• Sendo habitual a composição em estilo concertado, decorrente do processo de italianização típico do século XVIII, o repertório existente, praticado e disseminado pela Sé de Évora apresenta várias características não apenas estruturais mas também orquestrais desta tendência.
    Efectivamente, desde o século XVIII que é possível encontrar referências à flauta nos instrumentos constituintes do quadro musical da Sé de Évora: é o caso não apenas de obras de compositores estrangeiros com representação neste fundo (Giovanni Giordani ou Jommeli, italianos que utilizam a flauta em algumas das suas obras sacras, como os salmos Dixit Dominus ou Miserere) mas também portugueses como José Maurício, falecido em 1815 e que apresenta uma instrumentação ao seu Miserere na qual se vê que este instrumento era já conhecido.
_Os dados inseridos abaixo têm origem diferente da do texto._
(** The order of the trace matters to the order of the factors only: on a
    permutation of the trace the loop goes through as well, with the same
    [sum_vars], the same [prod_vars] and a permutation of the factors. *)
Theorem log_density_loop_permutation (tr tr' : list site) (st : factors) :
  tr ≡ₚ tr' ->
  log_density_loop tr no_factors = Ok st ->
  exists st', log_density_loop tr' no_factors = Ok st'
    /\ sum_vars st' = sum_vars st
    /\ prod_vars st' = prod_vars st
    /\ log_factors st' ≡ₚ log_factors st.
Proof.
  intros Hperm Hrun.
  pose proof (log_density_loop_ok_packed _ _ _ Hrun) as Hp.
  assert (Hp' : packed tr') by (unfold packed; by rewrite <- Hperm).
  destruct (log_density_loop_packed tr' no_factors Hp') as [st' Hrun'].
  exists st'. split; [exact Hrun'|].
  destruct (log_density_loop_sets _ _ _ Hrun) as [Hsum Hprod].
  destruct (log_density_loop_sets _ _ _ Hrun') as [Hsum' Hprod'].
  assert (Hss : sample_sites tr' ≡ₚ sample_sites tr)
    by (unfold sample_sites; by rewrite Hperm).
  split; [by rewrite Hsum, Hsum', Hss|]. split; [by rewrite Hprod, Hprod', Hss|].
  set (g := fun s : site =>
              to_funsor (scaled_log_prob s)
                (match infer s !! "dim_to_name" with Some d => d | None => PyNone end)).
  assert (Hg : forall l fs,
             Forall2 (fun s f => exists d, infer s !! "dim_to_name" = Some d
                                           /\ f = to_funsor (scaled_log_prob s) d) l fs ->
             fs = g <$> l).
  { intros l fs Hall. induction Hall as [|s f l fs (d & Hd & ->) _ IH]; [reflexivity|].
    cbn. f_equal; [|exact IH]. unfold g. by rewrite Hd. }
  destruct (log_density_loop_factors _ _ _ Hrun) as (fs & -> & Hall).
  destruct (log_density_loop_factors _ _ _ Hrun') as (fs' & -> & Hall').
  cbn [no_factors log_factors app].
  by rewrite (Hg _ _ Hall), (Hg _ _ Hall'), Hss.
Qed.

(** What [config_enumerate] writes into the sites does not enter the
    factors: the loop over the configured trace is the loop over the
    trace. *)
Theorem log_density_loop_configured (default : pyval) (model_trace : list site)
    (st : factors) :
  log_density_loop (configured default <$> model_trace) st
  = log_density_loop model_trace st.
Proof.
  revert st. induction model_trace as [|s rest IH]; intros st; [reflexivity|].
  cbn [fmap list_fmap log_density_loop]. rewrite log_density_step_configured.
  destruct (log_density_step st s); cbn [bind]; [apply IH|reflexivity].
Qed.


End LogDensityMore.

Lemma log_density_loop_counts_witness :
  exists st, log_density_loop trace_zcyp no_factors = Ok st
    /\ size (sum_vars st) = length (log_factors st).
Proof.
  assert (Hrun : { st | log_density_loop trace_zcyp no_factors = Ok st })
    by (eexists; vm_compute; reflexivity).
  destruct Hrun as [st Hst]. exists st. split; [exact Hst|].
  apply (log_density_loop_counts (H := Z_runtime) trace_zcyp st Hst).
  apply (bool_decide_unpack _). vm_compute. exact I.
Defined.

Lemma log_density_loop_permutation_witness :
  trace_zcyp ≡ₚ [site_c; site_z; site_y; site_p]
  /\ exists st st',
       log_density_loop trace_zcyp no_factors = Ok st
       /\ log_density_loop [site_c; site_z; site_y; site_p] no_factors = Ok st'
       /\ sum_vars st' = sum_vars st.
Proof.
  assert (Hperm : trace_zcyp ≡ₚ [site_c; site_z; site_y; site_p]) by apply perm_swap.
  split; [exact Hperm|].
  assert (Hrun : { st | log_density_loop trace_zcyp no_factors = Ok st })
    by (eexists; vm_compute; reflexivity).
  destruct Hrun as [st Hst].
  destruct (log_density_loop_permutation (H := Z_runtime) _ _ st Hperm Hst)
    as (st' & Hst' & Hsum & _).
  by exists st, st'.
Defined.

(** ** Properties of the version search of setup.py *)

Open Scope list_scope.

Lemma lstrip_spec (s : str) :
  exists ws, Forall (fun c => isspace c = true) ws /\ s = (ws ++ lstrip s)%list.
Proof.
  induction s as [|c s (ws & Hws & IH)]; [by exists []|].
  cbn [lstrip]. destruct (isspace c) eqn:Hc.
  - exists (c :: ws). split; [by constructor|]. cbn. by rewrite <- IH.
  - by exists [].
Qed.

Lemma split_from_spaces_l (ws s : str) :
  Forall (fun c => isspace c = true) ws -> split_from [] (ws ++ s) = split_from [] s.
Proof.
  induction 1 as [|c ws Hc _ IH]; [reflexivity|]. cbn. by rewrite Hc.
Qed.

Lemma split_from_spaces (cur ws : str) :
  Forall (fun c => isspace c = true) ws -> split_from cur ws = emit cur.
Proof.
  intros Hws. revert cur. induction Hws as [|c ws Hc _ IH]; intros cur; [reflexivity|].
  cbn [split_from]. rewrite Hc, (IH []). cbn. by rewrite app_nil_r.
Qed.

Lemma split_from_spaces_r (cur s ws : str) :
  Forall (fun c => isspace c = true) ws -> split_from cur (s ++ ws) = split_from cur s.
Proof.
  intros Hws. revert cur. induction s as [|c s IH]; intros cur.
  - by apply split_from_spaces.
  - cbn [app split_from]. destruct (isspace c); by rewrite IH.
Qed.

(** Stripping a string before splitting it makes no difference. *)
Lemma split_strip (s : str) : split (strip s) = split s.
Proof.
  unfold split, strip, rstrip.
  destruct (lstrip_spec s) as (ws & Hws & Hs).
  destruct (lstrip_spec (rev (lstrip s))) as (ws' & Hws' & Hs').
  rewrite Hs at 2. rewrite (split_from_spaces_l _ _ Hws).
  rewrite <- (rev_involutive (lstrip s)) at 2. rewrite Hs' at 2.
  rewrite rev_app_distr, split_from_spaces_r; [reflexivity|].
  by apply Forall_rev.
Qed.

Lemma split_from_word (cur tok s : str) :
  Forall (fun c => isspace c = false) tok ->
  split_from cur (tok ++ s) = split_from (rev tok ++ cur) s.
Proof.
  intros Htok. revert cur. induction Htok as [|c tok Hc _ IH]; intros cur; [reflexivity|].
  cbn [app split_from]. rewrite Hc, IH. cbn [rev]. by rewrite <- app_assoc.
Qed.

(** A word at the head of a string is its first field. *)
Lemma split_word (tok s : str) :
  tok <> [] -> Forall (fun c => isspace c = false) tok ->
  match s with [] => True | c :: _ => isspace c = true end ->
  split (tok ++ s) = tok :: split (drop 1 s).
Proof.
  intros Hne Htok Hs. unfold split. rewrite (split_from_word _ _ _ Htok), app_nil_r.
  assert (Hemit : emit (rev tok) = [tok]).
  { destruct (rev tok) as [|c r] eqn:Hr.
    - apply (f_equal (@rev N)) in Hr. rewrite rev_involutive in Hr. contradiction.
    - cbn [emit]. by rewrite <- Hr, rev_involutive. }
  destruct s as [|c s]; cbn [split_from drop]; [exact Hemit|].
  by rewrite Hs, Hemit.
Qed.

Lemma startswith_app (p rest : str) : startswith (p ++ rest) p = true.
Proof. unfold startswith. apply bool_decide_eq_true_2, take_app_length. Qed.

Lemma split_version_prefix (rest : str) :
  split (version_prefix ++ rest)
  = codes "__version__" :: codes "=" :: split rest.
Proof. reflexivity. Qed.

Lemma getslice_inner (q1 q2 : N) (v : str) :
  getslice (q1 :: v ++ [q2]) 1 (-1) = v.
Proof.
  unfold getslice. cbn [length]. rewrite length_app. cbn [length Z.ltb Z.compare].
  replace (Z.min 1 (Z.of_nat (S (length v + 1)))) with 1 by lia.
  replace (Z.max (-1 + Z.of_nat (S (length v + 1))) 0) with (Z.of_nat (length v) + 1)
    by lia.
  replace (Z.to_nat (Z.of_nat (length v) + 1 - 1)) with (length v) by lia.
  change (Z.to_nat 1) with 1%nat. cbn [drop]. apply take_app_length.
Qed.

Lemma find_version_step_match (version : option str) (rest : str) :
  find_version_step version (version_prefix ++ rest)
  = match split rest with
    | [] => Throw IndexError
    | field :: _ => Return (Some (getslice field 1 (-1)))
    end.
Proof.
  unfold find_version_step.
  rewrite startswith_app, split_strip, split_version_prefix.
  by destruct (split rest).
Qed.

Lemma find_version_loop_app (l1 l2 : list str) (version : option str) :
  find_version_loop (l1 ++ l2) version
  = match find_version_loop l1 version with
    | Return version' => find_version_loop l2 version'
    | Throw e => Throw e
    end.
Proof.
  revert version. induction l1 as [|line l1 IH]; intros version; [reflexivity|].
  cbn [app find_version_loop]. by destruct (find_version_step version line).
Qed.

Lemma find_version_loop_no_match (lines : list str) (version : option str) :
  Forall (fun line => startswith line version_prefix = false) lines ->
  find_version_loop lines version = Return version.
Proof.
  induction 1 as [|line lines Hline _ IH]; [reflexivity|].
  cbn [find_version_loop]. unfold find_version_step. by rewrite Hline.
Qed.

(** A line that does not start with [__version__ = ] leaves [version] as it
    is; for a line that does, [version] becomes the first word after this
    prefix without its first and its last character, whatever they are, and
    when only whitespace follows the prefix the index [2] raises
    [IndexError]. *)
Theorem find_version_step_line (version : option str) :
  (forall line, startswith line version_prefix = false ->
     find_version_step version line = Return version)
  /\ forall rest,
       find_version_step version (version_prefix ++ rest)
       = match split rest with
         | [] => Throw IndexError
         | field :: _ => Return (Some (getslice field 1 (-1)))
         end.
Proof.
  split.
  - intros line Hline. unfold find_version_step. by rewrite Hline.
  - apply find_version_step_match.
Qed.

(** The version written in the file is the version found: when the last
    line that starts with [__version__ = ] continues with a word [v] between
    two characters that are not whitespace, followed by nothing or by
    whitespace and anything else, and no earlier line fails, the search
    returns [v]. *)
Theorem find_version_written (before after : list str) (old : option str)
    (q1 q2 : N) (v tail : str) :
  find_version_loop before None = Return old ->
  isspace q1 = false -> isspace q2 = false ->
  Forall (fun c => isspace c = false) v ->
  match tail with [] => True | c :: _ => isspace c = true end ->
  Forall (fun line => startswith line version_prefix = false) after ->
  find_version (before ++ (version_prefix ++ q1 :: v ++ q2 :: tail) :: after)
  = Return v.
Proof.
  intros Hbefore Hq1 Hq2 Hv Htail Hafter. unfold find_version.
  rewrite find_version_loop_app, Hbefore. cbn [find_version_loop].
  rewrite find_version_step_match.
  replace (q1 :: v ++ q2 :: tail) with ((q1 :: v ++ [q2]) ++ tail)
    by (cbn; by rewrite <- app_assoc).
  rewrite split_word; [|discriminate| |exact Htail].
  - rewrite getslice_inner. by rewrite (find_version_loop_no_match _ _ Hafter).
  - apply Forall_cons_2; [exact Hq1|]. apply Forall_app_2; [exact Hv|].
    by apply Forall_cons_2.
Qed.

Lemma find_version_written_witness :
  find_version [codes "# Copyright"; codes "__version__ = '0.2.4'  # release";
                codes "del x"]
  = Return (codes "0.2.4").
Proof.
  apply (find_version_written [codes "# Copyright"] [codes "del x"] None
           39%N 39%N (codes "0.2.4") (codes "  # release")).
  - reflexivity.
  - reflexivity.
  - reflexivity.
  - by repeat constructor.
  - reflexivity.
  - by repeat constructor.
Defined.

(** When no line starts with [__version__ = ], as in an empty file, the name
    [version] is never bound and reading it raises [NameError]; a line in
    which whitespace precedes [__version__] does not start with it. *)
Theorem find_version_unbound (lines : list str) :
  Forall (fun line => startswith line version_prefix = false) lines ->
  find_version lines = Throw NameError
  /\ forall c line, isspace c = true -> startswith (c :: line) version_prefix = false.
Proof.
  intros Hlines. split.
  - unfold find_version. by rewrite (find_version_loop_no_match _ _ Hlines).
  - intros c line Hc. unfold startswith. apply bool_decide_eq_false_2.
    intros Heq. cbn in Heq. injection Heq as -> _. discriminate Hc.
Qed.

Lemma find_version_unbound_witness :
  find_version [codes "# Copyright"; codes "  __version__ = '0.2.4'"]
  = Throw NameError.
Proof.
  apply (find_version_unbound [codes "# Copyright"; codes "  __version__ = '0.2.4'"]).
  by repeat constructor.
Defined.

(** A line that consists of [__version__ = ] and whitespace stops the
    search with [IndexError], whatever version the lines before it gave and
    whatever lines follow. *)
Theorem find_version_index_error (before after : list str) (old : option str)
    (ws : str) :
  find_version_loop before None = Return old ->
  Forall (fun c => isspace c = true) ws ->
  find_version (before ++ (version_prefix ++ ws) :: after) = Throw IndexError.
Proof.
  intros Hbefore Hws. unfold find_version.
  rewrite find_version_loop_app, Hbefore. cbn [find_version_loop].
  rewrite find_version_step_match. unfold split.
  by rewrite (split_from_spaces _ _ Hws).
Qed.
    Saindo do âmbito dos salmos, vemos que é possível encontrar este instrumento também em outras obras sacras, como a Missa data de meados do século XIX do eborense Francisco José d’Assis, compositor que utiliza uma instrumentação variada, da qual a flauta é parte integrante.
    Pretende assim esta comunicação analisar de uma forma mais específica a forma como este instrumento de sopro poderia ser trabalhado no âmbito de composições sacras como as Missas, percebendo se haveria alguma relação entre zonas específicas da obra e este instrumento.